Attachment parenting in simple words means, breast feeding your baby, carrying your baby around if she wants it and never let him cry out.
Indulge your baby for a year and then slowly start disciplining with gentle ways of correction. Focus on good behaviour rather than the undesirable. Research shows that a baby brought up with attachment parenting out grows the dependence on her mother much faster than a baby that isn’t and what is more, these babies are easier to discipline as well.

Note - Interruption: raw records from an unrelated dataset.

(** C6 (the code against the claim).  Two sends that fail after the
    assistant message was created, and leave it streaming with empty
    content.  In the first the user opens a new conversation while the
    request is pending: the error handler looks for a streaming assistant
    message in the conversation that is current when it runs, and finds
    none.  In the second nothing else happens, but an earlier assistant
    message of the same conversation was left streaming (by a stream that
    ended without the sentinel): the handler settles that one, the first
    streaming assistant message it finds, and not the message of the send
    that failed. *)
Theorem C6_failed_send_left_streaming :
  let w := newStore emptyStorage in
  let w1 := worldAfter (conversationStore.sendMessage "hello"
                          newConversationThenFailure) w in
  let w2 := worldAfter (conversationStore.sendMessage "hello" cutStream) w in
  let w3 := worldAfter (conversationStore.sendMessage "again" failure) w2 in
  (callsOfStoreSend "hello" newConversationThenFailure w = [CallError NetworkError]
   /\ outcome (conversationStore.sendMessage "hello" newConversationThenFailure) w
      = Ok tt
   /\ messageState "g" w1 = Some ("", Some true, Some ""))
  /\ (callsOfStoreSend "again" failure w2 = [CallError NetworkError]
      /\ messageState "g" w3 = Some (conversationStore.apology, Some false, None)
      /\ messageState "m" w3 = Some ("", Some true, Some "")).
Proof. vm_compute. repeat split; reflexivity. Qed.

(** ** Settlement *)

Lemma update_first_cases {A} (p : A -> bool) (f : A -> A) (l : list A) :
  Forall2 (fun x y => y = x \/ (p x = true /\ y = f x)) l (update_first p f l).
Proof.
  induction l as [|x l IH]; cbn; [constructor|].
  destruct (p x) eqn:E; constructor; auto.
  clear. induction l; constructor; auto.
Qed.

Lemma onComplete_settleFirst (aiId : string) (r : ChatResponse) :
  conversationStore.onComplete aiId r
  = settleFirst (conversationStore.msgHasId aiId)
                (conversationStore.settled (resp_content r)).
Proof. reflexivity. Qed.

Lemma settleWithApology_settleFirst :
  conversationStore.settleWithApology
  = settleFirst conversationStore.isStreamingAssistant
                (conversationStore.settled conversationStore.apology).
Proof. reflexivity. Qed.

Section SettleFirst.

Variable p : Message.t -> bool.
Variable f : Message.t -> Message.t.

I can vouch for that thru’ my personal experiences. My baby is a classic "high need" baby. She cried a lot as an infant and wanted to feed continuously and preferred sleeping in your arms and would cry and wake up when put down. She wouldn’t go to anyone else. Listening to popular advice I did everything to ensure she slept on her own but luckily I never listened to the advice to let her cry out. I attended to her and indulged her needs. I couldn’t bring myself to let her cry out. Today she still sleeps poorly but getting her to sleep is an easier affair. And what is more, she is no longer overly attached to me and is happy to spend time with her father and grand parents. So much that she needs me only when she is hungry or sleepy. And yes when she hasn’t seen me in a while, she comes running or should I say “crawling”to me with such a happy face that it makes my days worthwhile. I only wish I had carried her more as an infant. Perhaps today her sleeping would have been better too. With all the facilities today like baby carriers you can have the baby close to you and still be free to perform your chores.

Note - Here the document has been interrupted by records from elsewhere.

(** A receive as a [select] case: the oldest value; on a closed channel
    with nothing left the zero value; [None] when the case is not ready. *)
Definition recv {A : Type} (zero : A) (c : chan A) : option (A * chan A) :=
  match ready c with
  | x :: rest => Some (x, {| ready := rest; closed := closed c |})
  | [] => if closed c then Some (zero, c) else None
  end.

Section Iterator.

Variable Address : Type.                 (* common.Address *)
Variable Log : Type.                     (* types.Log *)
Variable error : Type.                   (* a non-nil error *)
Variable zeroLog : Log.                  (* the zero value of types.Log *)

(** [contract.UnpackLog] on a fresh event: the two indexed fields as it
    leaves them, and its error. *)
Variable UnpackLog : string -> Log -> (Address * Address) * option error.

(** [contract.FilterLogs]: the log channel and the error channel of the
    subscription, or an error. *)
Variable FilterLogs :
  string -> list Address -> list Address ->
  (chan Log * chan (option error)) + error.

Record AddressListOwnershipTransferred : Type := {
  PreviousOwner : Address;
  NewOwner : Address;
  Raw : Log
}.

(** The iterator; the [contract] field is what [UnpackLog] stands for,
    [sub] is the channel [sub.Err()]. *)
Record AddressListOwnershipTransferredIterator : Type := {
  Event : option AddressListOwnershipTransferred;
  event : string;
  logs : chan Log;
  sub : chan (option error);
  done : bool;
  fail : option error
}.

(** The body shared by the two [case log := <-it.logs] branches: a fresh
    event is unpacked into; an error is kept in [fail], otherwise the log
    becomes the event's [Raw]. *)
Definition received (it : AddressListOwnershipTransferredIterator)
    (log : Log) (logs' : chan Log)
  : AddressListOwnershipTransferredIterator * bool :=
  let '(fields, err) := UnpackLog (event it) log in
  match err with
  | Some e =>
      ({| Event := Some {| PreviousOwner := fst fields;
                           NewOwner := snd fields;
                           Raw := zeroLog |};
          event := event it; logs := logs'; sub := sub it;
          done := done it; fail := Some e |}, false)
  | None =>
      ({| Event := Some {| PreviousOwner := fst fields;
                           NewOwner := snd fields;
                           Raw := log |};
          event := event it; logs := logs'; sub := sub it;
          done := done it; fail := fail it |}, true)
  end.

One of the trickiest things to teach your child is to sleep on her own. Many adults find it difficult. And its called insomnia! While some baby do master the skill early on and are generally good sleepers through out, other babies are wired differently and find sleeping a terrifying thing. These babies have to be parented to sleep. But no matter how long it takes, eventually every baby learns to sleep on her own.
. And if your baby is a difficult sleeper and you are on the verge of letting your baby cry out, then buy "The no cry sleeping solution" by Elizabeth Pantley. I found it extremely useful and things have been indeed better since I started referring the book. Dr. William Sears has written a series of books on attachment parenting and against the crying out method. Prominently, The Baby Book and The Discipline Book. It will be highly beneficial to refer to them as well.
Letting your baby cry out is cruel and inhuman. What ever you do, don’t indulge in it. Follow your heart.